* PROBLEM TO SOLVE *
In the entries that follow, the first line to write out is the one containing "Result A) (k", and the last is the one containing "the content of". Reproduce that stretch exactly, with nothing before or after it.

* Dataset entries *
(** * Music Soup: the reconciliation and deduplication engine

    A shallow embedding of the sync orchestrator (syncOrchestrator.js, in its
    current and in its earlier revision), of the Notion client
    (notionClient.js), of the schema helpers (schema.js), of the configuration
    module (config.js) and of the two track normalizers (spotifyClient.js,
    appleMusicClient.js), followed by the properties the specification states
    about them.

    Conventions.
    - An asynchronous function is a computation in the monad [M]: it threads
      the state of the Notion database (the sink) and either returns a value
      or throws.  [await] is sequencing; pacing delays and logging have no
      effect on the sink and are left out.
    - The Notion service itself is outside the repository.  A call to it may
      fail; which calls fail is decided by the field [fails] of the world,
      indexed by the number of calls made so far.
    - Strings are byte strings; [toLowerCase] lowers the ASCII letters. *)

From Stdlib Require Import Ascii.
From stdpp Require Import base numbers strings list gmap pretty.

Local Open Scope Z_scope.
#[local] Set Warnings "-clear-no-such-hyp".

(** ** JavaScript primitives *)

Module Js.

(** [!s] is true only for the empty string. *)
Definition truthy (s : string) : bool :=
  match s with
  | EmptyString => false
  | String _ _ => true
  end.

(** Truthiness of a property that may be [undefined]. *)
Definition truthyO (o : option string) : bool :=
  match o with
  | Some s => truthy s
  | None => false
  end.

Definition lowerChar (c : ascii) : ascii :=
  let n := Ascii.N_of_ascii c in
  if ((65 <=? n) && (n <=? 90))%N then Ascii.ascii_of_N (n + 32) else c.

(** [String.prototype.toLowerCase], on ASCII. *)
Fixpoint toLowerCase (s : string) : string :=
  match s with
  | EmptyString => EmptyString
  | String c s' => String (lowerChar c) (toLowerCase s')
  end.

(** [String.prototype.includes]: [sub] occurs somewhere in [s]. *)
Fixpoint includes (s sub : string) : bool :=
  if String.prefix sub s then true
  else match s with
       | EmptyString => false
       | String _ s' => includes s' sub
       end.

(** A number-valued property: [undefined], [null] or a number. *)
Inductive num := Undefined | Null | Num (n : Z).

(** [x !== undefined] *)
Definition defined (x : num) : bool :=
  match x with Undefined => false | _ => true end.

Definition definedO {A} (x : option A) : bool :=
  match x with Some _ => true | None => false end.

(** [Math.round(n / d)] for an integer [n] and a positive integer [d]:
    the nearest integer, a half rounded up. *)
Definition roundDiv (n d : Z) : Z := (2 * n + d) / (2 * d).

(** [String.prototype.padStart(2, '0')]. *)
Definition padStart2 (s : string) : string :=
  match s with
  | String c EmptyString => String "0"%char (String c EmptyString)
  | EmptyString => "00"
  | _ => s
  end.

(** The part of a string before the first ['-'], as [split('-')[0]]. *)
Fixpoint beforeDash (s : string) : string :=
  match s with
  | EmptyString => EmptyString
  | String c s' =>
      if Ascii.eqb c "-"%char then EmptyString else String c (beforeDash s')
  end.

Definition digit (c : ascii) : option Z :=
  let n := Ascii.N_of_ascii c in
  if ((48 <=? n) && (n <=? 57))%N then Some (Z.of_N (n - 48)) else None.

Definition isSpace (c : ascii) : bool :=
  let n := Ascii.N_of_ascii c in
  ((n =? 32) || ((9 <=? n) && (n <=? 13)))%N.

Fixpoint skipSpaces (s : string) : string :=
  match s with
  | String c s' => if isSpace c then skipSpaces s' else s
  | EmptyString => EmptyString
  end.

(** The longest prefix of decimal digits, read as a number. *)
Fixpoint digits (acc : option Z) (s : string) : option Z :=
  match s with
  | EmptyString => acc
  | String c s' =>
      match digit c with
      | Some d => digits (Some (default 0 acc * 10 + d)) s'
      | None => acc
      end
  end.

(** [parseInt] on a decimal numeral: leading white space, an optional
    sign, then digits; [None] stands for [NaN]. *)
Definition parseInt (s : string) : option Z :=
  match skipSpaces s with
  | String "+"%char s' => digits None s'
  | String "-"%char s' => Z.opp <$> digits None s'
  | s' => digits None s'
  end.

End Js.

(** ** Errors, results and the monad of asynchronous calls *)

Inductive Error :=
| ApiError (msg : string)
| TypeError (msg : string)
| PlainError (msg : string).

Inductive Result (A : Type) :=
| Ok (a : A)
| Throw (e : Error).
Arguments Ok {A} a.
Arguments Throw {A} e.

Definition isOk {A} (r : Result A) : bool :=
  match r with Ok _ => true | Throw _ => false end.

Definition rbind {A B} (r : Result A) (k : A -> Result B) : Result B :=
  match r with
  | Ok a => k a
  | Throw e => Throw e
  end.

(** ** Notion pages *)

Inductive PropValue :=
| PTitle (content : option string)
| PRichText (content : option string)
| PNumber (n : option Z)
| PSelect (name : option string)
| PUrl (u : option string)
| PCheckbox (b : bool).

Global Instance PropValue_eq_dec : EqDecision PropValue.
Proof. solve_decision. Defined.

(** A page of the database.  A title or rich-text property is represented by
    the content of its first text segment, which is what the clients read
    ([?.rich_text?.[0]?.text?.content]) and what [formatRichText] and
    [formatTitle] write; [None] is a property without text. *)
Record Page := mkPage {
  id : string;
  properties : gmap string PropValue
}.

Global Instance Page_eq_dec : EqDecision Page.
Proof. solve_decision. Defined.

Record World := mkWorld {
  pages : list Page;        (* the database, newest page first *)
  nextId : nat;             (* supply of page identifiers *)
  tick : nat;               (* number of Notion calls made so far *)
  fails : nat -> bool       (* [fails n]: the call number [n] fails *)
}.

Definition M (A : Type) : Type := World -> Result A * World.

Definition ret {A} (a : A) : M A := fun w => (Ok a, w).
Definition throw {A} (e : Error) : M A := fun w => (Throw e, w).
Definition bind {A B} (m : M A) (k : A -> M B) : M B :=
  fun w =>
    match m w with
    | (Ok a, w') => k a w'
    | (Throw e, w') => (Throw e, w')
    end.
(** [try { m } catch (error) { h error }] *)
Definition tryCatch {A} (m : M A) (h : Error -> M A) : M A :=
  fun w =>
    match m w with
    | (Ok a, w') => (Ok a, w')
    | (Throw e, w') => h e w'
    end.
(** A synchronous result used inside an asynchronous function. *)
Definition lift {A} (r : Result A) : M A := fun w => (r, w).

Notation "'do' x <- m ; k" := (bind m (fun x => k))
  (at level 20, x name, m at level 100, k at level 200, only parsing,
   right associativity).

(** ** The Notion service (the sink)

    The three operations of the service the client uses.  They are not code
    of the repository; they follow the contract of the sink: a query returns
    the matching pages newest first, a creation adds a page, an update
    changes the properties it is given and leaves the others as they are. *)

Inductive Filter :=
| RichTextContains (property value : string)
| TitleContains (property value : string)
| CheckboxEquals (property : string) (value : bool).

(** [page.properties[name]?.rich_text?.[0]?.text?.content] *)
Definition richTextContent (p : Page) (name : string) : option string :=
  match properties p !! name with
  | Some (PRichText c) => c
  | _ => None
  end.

...

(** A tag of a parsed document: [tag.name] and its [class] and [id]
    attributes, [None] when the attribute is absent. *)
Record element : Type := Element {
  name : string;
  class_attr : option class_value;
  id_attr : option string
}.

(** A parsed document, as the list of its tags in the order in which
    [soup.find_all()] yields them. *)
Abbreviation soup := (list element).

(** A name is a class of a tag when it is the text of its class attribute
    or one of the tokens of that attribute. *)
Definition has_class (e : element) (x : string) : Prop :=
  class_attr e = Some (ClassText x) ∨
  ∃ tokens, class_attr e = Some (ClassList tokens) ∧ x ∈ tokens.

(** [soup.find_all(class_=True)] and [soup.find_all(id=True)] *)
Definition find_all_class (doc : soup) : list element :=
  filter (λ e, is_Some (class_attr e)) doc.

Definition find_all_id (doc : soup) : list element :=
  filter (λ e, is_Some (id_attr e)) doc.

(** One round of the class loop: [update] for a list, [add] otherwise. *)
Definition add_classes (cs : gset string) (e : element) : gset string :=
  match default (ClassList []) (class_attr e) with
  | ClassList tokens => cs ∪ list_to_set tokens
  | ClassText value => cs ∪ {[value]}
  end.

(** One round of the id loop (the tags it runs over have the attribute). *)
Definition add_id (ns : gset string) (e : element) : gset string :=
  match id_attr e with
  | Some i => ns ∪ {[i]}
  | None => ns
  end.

...

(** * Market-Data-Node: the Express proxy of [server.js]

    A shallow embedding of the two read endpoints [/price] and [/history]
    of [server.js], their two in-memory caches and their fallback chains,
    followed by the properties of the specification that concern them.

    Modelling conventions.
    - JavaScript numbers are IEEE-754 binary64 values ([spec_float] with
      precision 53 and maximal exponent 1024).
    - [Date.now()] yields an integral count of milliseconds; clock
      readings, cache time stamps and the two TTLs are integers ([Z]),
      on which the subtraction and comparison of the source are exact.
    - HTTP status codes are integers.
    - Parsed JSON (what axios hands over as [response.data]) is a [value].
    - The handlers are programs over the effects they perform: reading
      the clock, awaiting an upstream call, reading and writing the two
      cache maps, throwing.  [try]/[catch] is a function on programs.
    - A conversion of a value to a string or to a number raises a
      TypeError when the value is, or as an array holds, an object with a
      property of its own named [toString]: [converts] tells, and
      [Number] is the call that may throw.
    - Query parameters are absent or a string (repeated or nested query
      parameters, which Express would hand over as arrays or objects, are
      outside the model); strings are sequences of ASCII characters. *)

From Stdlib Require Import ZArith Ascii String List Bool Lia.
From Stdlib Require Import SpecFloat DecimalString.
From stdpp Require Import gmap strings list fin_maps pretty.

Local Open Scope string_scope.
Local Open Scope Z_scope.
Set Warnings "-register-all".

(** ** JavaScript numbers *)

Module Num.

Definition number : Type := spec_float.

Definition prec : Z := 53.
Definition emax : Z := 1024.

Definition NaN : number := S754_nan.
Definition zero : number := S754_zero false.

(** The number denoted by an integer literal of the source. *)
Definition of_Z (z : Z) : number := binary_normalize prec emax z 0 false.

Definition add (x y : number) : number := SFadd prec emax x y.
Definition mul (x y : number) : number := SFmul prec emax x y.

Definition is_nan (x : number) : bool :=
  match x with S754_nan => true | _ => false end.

* RESPONSE BELOW *
Definition rbind {A B} (r : Result A) (k : A -> Result B) : Result B :=
  match r with
  | Ok a => k a
  | Throw e => Throw e
  end.

(** ** Notion pages *)

Inductive PropValue :=
| PTitle (content : option string)
| PRichText (content : option string)
| PNumber (n : option Z)
| PSelect (name : option string)
| PUrl (u : option string)
| PCheckbox (b : bool).

Global Instance PropValue_eq_dec : EqDecision PropValue.
Proof. solve_decision. Defined.

(** A page of the database.  A title or rich-text property is represented by
    the content of its first text segment, which is what the clients read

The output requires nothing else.